This meeting sparked an 11-year relationship that was passionate in every respect except the physical. Not that Ramsey intended their affair to be platonic. For a seductive souper sur l'herbe at her Earl's Court flat, the, 70-year-old "transformed herself into a young woman, hair newly coiffed, silk housecoat fluttering about her. Underneath was very little indeed."
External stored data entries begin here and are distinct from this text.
Lemma fill_cons o i l :
  fill o (i :: l) = fill (match outcome_of (task i) with Some out => <[i := Some out]> o | None => o end) l.
Proof. done. Qed.

Lemma join_all_some o e l : exists o', join_all (o, Some e) l = (o', Some e).
Proof.
  revert o. induction l as [|i l IH]; intros o; [by exists o |]. rewrite join_all_cons.
  destruct (task i) as [[out|e']|]; apply IH.
Qed.

Lemma join_all_cases o l :
  (join_all (o, None) l = (fill o l, None) /\ Forall (fun i => passed (task i)) l)
  \/ exists o' e l1 i l2, join_all (o, None) l = (o', Some e)
       /\ l = l1 ++ i :: l2 /\ Forall (fun i => passed (task i)) l1 /\ task i = Joined (Err e).
Proof.
  revert o. induction l as [|i l IH]; intros o; [left; split; [done | constructor] |].
  rewrite join_all_cons, fill_cons. destruct (task i) as [[out|e]|] eqn:Et; cbn.
  - destruct (IH (<[i:=Some out]> o)) as [[-> HF]|(o' & e & l1 & j & l2 & H & -> & HF & Hj)].
    + left. split; [done |]. constructor; [by rewrite Et | done].
    + right. exists o', e, (i :: l1), j, l2. split_and!; [done | done | | done]. constructor; [by rewrite Et | done].
  - right. destruct (join_all_some o e l) as [o' Ho']. exists o', e, [], i, l. by split_and!.
  - destruct (IH o) as [[-> HF]|(o' & e & l1 & j & l2 & H & -> & HF & Hj)].
    + left. split; [done |]. constructor; [by rewrite Et | done].
    + right. exists o', e, (i :: l1), j, l2. split_and!; [done | done | | done]. constructor; [by rewrite Et | done].
Qed.

(** The run fails with the error of the first failing module, in the order
    of the levels, or passes everywhere. *)
Lemma run_levels_cases lv o :
  (run_levels r dispatch lv o = Ok (fill o (List.concat lv))
    /\ Forall (fun i => passed (task i)) (List.concat lv))
  \/ exists e l1 i l2, run_levels r dispatch lv o = Err e
       /\ List.concat lv = l1 ++ i :: l2 /\ Forall (fun i => passed (task i)) l1 /\ task i = Joined (Err e).
Proof.
  revert o. induction lv as [|l lv IH]; intros o; [left; split; [done | constructor] |].
  cbn [run_levels]. fold (join_all (o, None) l). rewrite concat_cons.
  destruct (join_all_cases o l) as [[-> HF]|(o' & e & l1 & i & l2 & -> & -> & HF & Hi)].
  - destruct (IH (fill o l)) as [[-> HG]|(e & l1 & i & l2 & -> & -> & HG & Hi)].
    + left. split; [| by apply Forall_app]. unfold fill. by rewrite foldl_app.
    + right. exists e, (l ++ l1), i, l2. split_and!; [done | by rewrite app_assoc | by apply Forall_app | done].
  - right. exists e, l1, i, (l2 ++ List.concat lv). rewrite <- app_assoc. done.
Qed.

Lemma fill_lookup o l j : j < length o ->
  fill o l !! j = if decide (j ∈ l) then Some (Effective.or_else (outcome_of (task j)) (mjoin (o !! j))) else o !! j.
Proof.
  revert o. induction l as [|i l IH]; intros o Hj; [done |].
  set (o1 := match outcome_of (task i) with Some out => <[i := Some out]> o | None => o end).
  assert (Hl : length o1 = length o) by (unfold o1; destruct (outcome_of (task i)); [apply length_insert | done]).
  change (fill o (i :: l)) with (fill o1 l). rewrite IH by lia.
  destruct (lookup_lt_is_Some_2 o j Hj) as [x Ex]. destruct (decide (i = j)) as [->|Hne].
  - rewrite (decide_True (P := j ∈ j :: l)) by set_solver. unfold o1. destruct (outcome_of (task j)).
    + rewrite list_lookup_insert_eq by done. by destruct (decide (j ∈ l)).
    + rewrite Ex. by destruct (decide (j ∈ l)).
  - assert (o1 !! j = o !! j) as ->.
    { unfold o1. destruct (outcome_of (task i)); [by apply list_lookup_insert_ne | done]. }
    destruct (decide (j ∈ l)); [rewrite decide_True by set_solver | rewrite decide_False by set_solver]; done.
Qed.

Lemma fill_length o l : length (fill o l) = length o.
Proof.
  revert o. induction l as [|i l IH]; intros o; [done |]. unfold fill in *. cbn. rewrite IH.
  destruct (outcome_of (task i)); [apply length_insert | done].
Qed.

(** What [run] promises: every module passed, and its outcome is listed at
    its index (the default for a panicked task), or the error of the first
    failing module in the order of the levels. *)
Definition run_promise (res : result E (list O)) : Prop :=
  match res with
  | Ok outs =>
      length outs = length (modules r)
      /\ forall i, i < length (modules r) ->
          passed (task i) /\ outs !! i = Some (default default_outcome (outcome_of (task i)))
  | Err e =>
      exists l1 i l2, List.concat (topo_levels r) = l1 ++ i :: l2
        /\ Forall (fun j => passed (task j)) l1 /\ task i = Joined (Err e)
  end.

Lemma run_keeps_promise :
  List.concat (topo_levels r) ≡ₚ seq 0 (length (modules r)) -> run_promise (run default_outcome r dispatch).
Proof.
  intros HP. unfold run. set (n := length (modules r)) in *.
  destruct (run_levels_cases (topo_levels r) (replicate n None)) as [[-> HF]|(e & l1 & i & l2 & -> & ? & ? & ?)].
  - cbn. unfold unwrap. rewrite length_map, fill_length, length_replicate. split; [done |]. intros i Hi.
    assert (Hin : i ∈ List.concat (topo_levels r)) by (rewrite HP; apply elem_of_seq; lia).
    rewrite list.Forall_forall in HF. split; [by apply HF |].
    rewrite list_lookup_fmap, fill_lookup by (by rewrite length_replicate).
    rewrite decide_True by done. rewrite lookup_replicate_2 by done. cbn. by destruct (outcome_of _).
  - by exists l1, i, l2.
Qed.

End Exec.

Lemma from_discovered_layered ds phase ic rx :
  from_discovered ds phase ic = Some (Ok rx) -> layered (modules rx) (topo_levels rx).
Proof.
  unfold from_discovered. intros H.
  destruct (sort_exact _ (nodes_well_formed ds phase ic)) as (res & E & Hr). rewrite E in H.
  destruct res as [L|]; [| done]. injection H as <-. apply Hr.
Qed.

Lemma layered_nodup ms L : layered ms L -> NoDup (List.concat L).
Proof. intros [HP _]. rewrite HP. apply NoDup_seq. Qed.

(** C34: Whatever the scheduling, the dispatch of a constructed reactor keeps
    its two promises in every reachable state: at most [workers_budget]
    modules run at once (one when the budget is zero), and when a module
    runs, the task of every module it depends on has finished without
    reporting an error. *)
Theorem dispatch_safe {O E} (ds : list DiscoveredModule) (phase : MavenPhase) (ic : bool) (rx : Reactor)
    (dispatch : nat -> ModuleNode -> TaskResult O E) (workers_budget : nat) (s : Exec) :
  from_discovered ds phase ic = Some (Ok rx) -> reachable rx dispatch workers_budget s ->
  length (running s) <= workers_budget `max` 1
  /\ forall i d, i ∈ running s -> d ∈ deps (modules rx) i ->
       exists t, results s !! d = Some t /\ passed t.
Proof.
  intros H%from_discovered_layered Hs. apply layered_nodup in H as HN. destruct H as (_ & Hb & _).
  destruct (reachable_sound rx dispatch workers_budget Hb HN s Hs) as (pre & old & cur & G).
  split; [apply G |]. intros i d Hi Hd. eapply G, s_below; [apply G | | done]. apply G. auto.
Qed.

(** C35: The dispatch of a constructed reactor ends with the right result:
    every step of every scheduling decreases a measure, a state that is not
    final has a step, and in a final state no task is left, and the result is that of the level-by-level fold:
    every module's outcome at its index when no module reports an error (the
    default outcome where a task panicked), otherwise the error of the first
    failing module in the order of the levels, whatever the order in which
    the tasks ended. *)
Theorem dispatch_exact {O E} (default_outcome : O) (ds : list DiscoveredModule) (phase : MavenPhase)
    (ic : bool) (rx : Reactor) (dispatch : nat -> ModuleNode -> TaskResult O E) (workers_budget : nat) (s : Exec) :
  from_discovered ds phase ic = Some (Ok rx) -> reachable rx dispatch workers_budget s ->
  (forall s', exec_step rx dispatch workers_budget s s' -> measure s' < measure s)
  /\ match exec_result default_outcome s with
     | None => exists s', exec_step rx dispatch workers_budget s s'
     | Some res =>
         queued s = [] /\ running s = [] /\ res = run default_outcome rx dispatch
         /\ run_promise default_outcome rx dispatch res
     end.
Proof.
  intros H%from_discovered_layered Hs. apply layered_nodup in H as HN. destruct H as (HP & Hb & _).
  destruct (reachable_sound rx dispatch workers_budget Hb HN s Hs) as (pre & old & cur & G).
  split; [apply step_measure |]. destruct (exec_result default_outcome s) as [res|] eqn:Er.
  - eapply result_run in Er as (-> & ? & ?); [| done ..].
    split_and!; [done | done | done |]. by apply run_keeps_promise.
  - by eapply progress.
Qed.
Despite being entranced by her "beauty, fire, passion, sex, brilliance, elegance, charm...", Callow had just fallen head over heels for an Egyptian film-maker called Aziz. When Aziz reciprocated only partially, Ramsey did what she could to help: "If you knew how I wish I were a slim, dark young man you fancied!" Her generosity was not limited to affairs of the heart. "Would you like me to give you a flat?" she inquired. When Callow demurred, she exploded: "Don't be so bourgeois, dear." Later, the mood of the book darkens. The brilliant but unstable Aziz kills himself. Even Ramsey cannot maintain her glorious persona. Calling at her flat by accident, Callow finds her "unimaginably old".

Non-theatrical readers may find an excess of detail about obscure productions in the early Eighties, but this defect is more than outweighed by Callow's vivid account of his profound and complex friendship with Ramsey. She emerges as batty but also an irresistible force of nature, unshakably honest and surprisingly wise. CH

A J Ayer: a life by Ben Rogers (Vintage, £8.99,402pp) A sparkling evaluation of Ayer's life and thought by the Independent's former restaurant critic which is far more readable than his subject's turgid prose. Rogers clarifies Ayer's opacities, but his explanation that "common sense leads to the development of scientific theories which in turn account for common sense" is misconceived. Much modern science is the reverse of common sense. But his rehabilitation of this philosophical celeb manages to rebutt Sartre's view: "Ayer est un con."

The Mighty Walzer by Howard Jacobson (Vintage, £6.99, 388pp) As a boy, Joel Walzer senior stunned the judges of the 1933 World Yo-Yo championships, when he unveiled a yo-yo the size of a bicycle wheel. A generation later his son, Oliver, does something similar with a ping-pong bat. Jacobson's gleeful portrait of Jewish boyhood in Manchester shows how Oliver comes to terms with the demands of puberty and sporting genius, and the exquisite attentions of his mother, grandmother and assorted aunties. A master of confessional humour, Jacobson has written his best novel yet.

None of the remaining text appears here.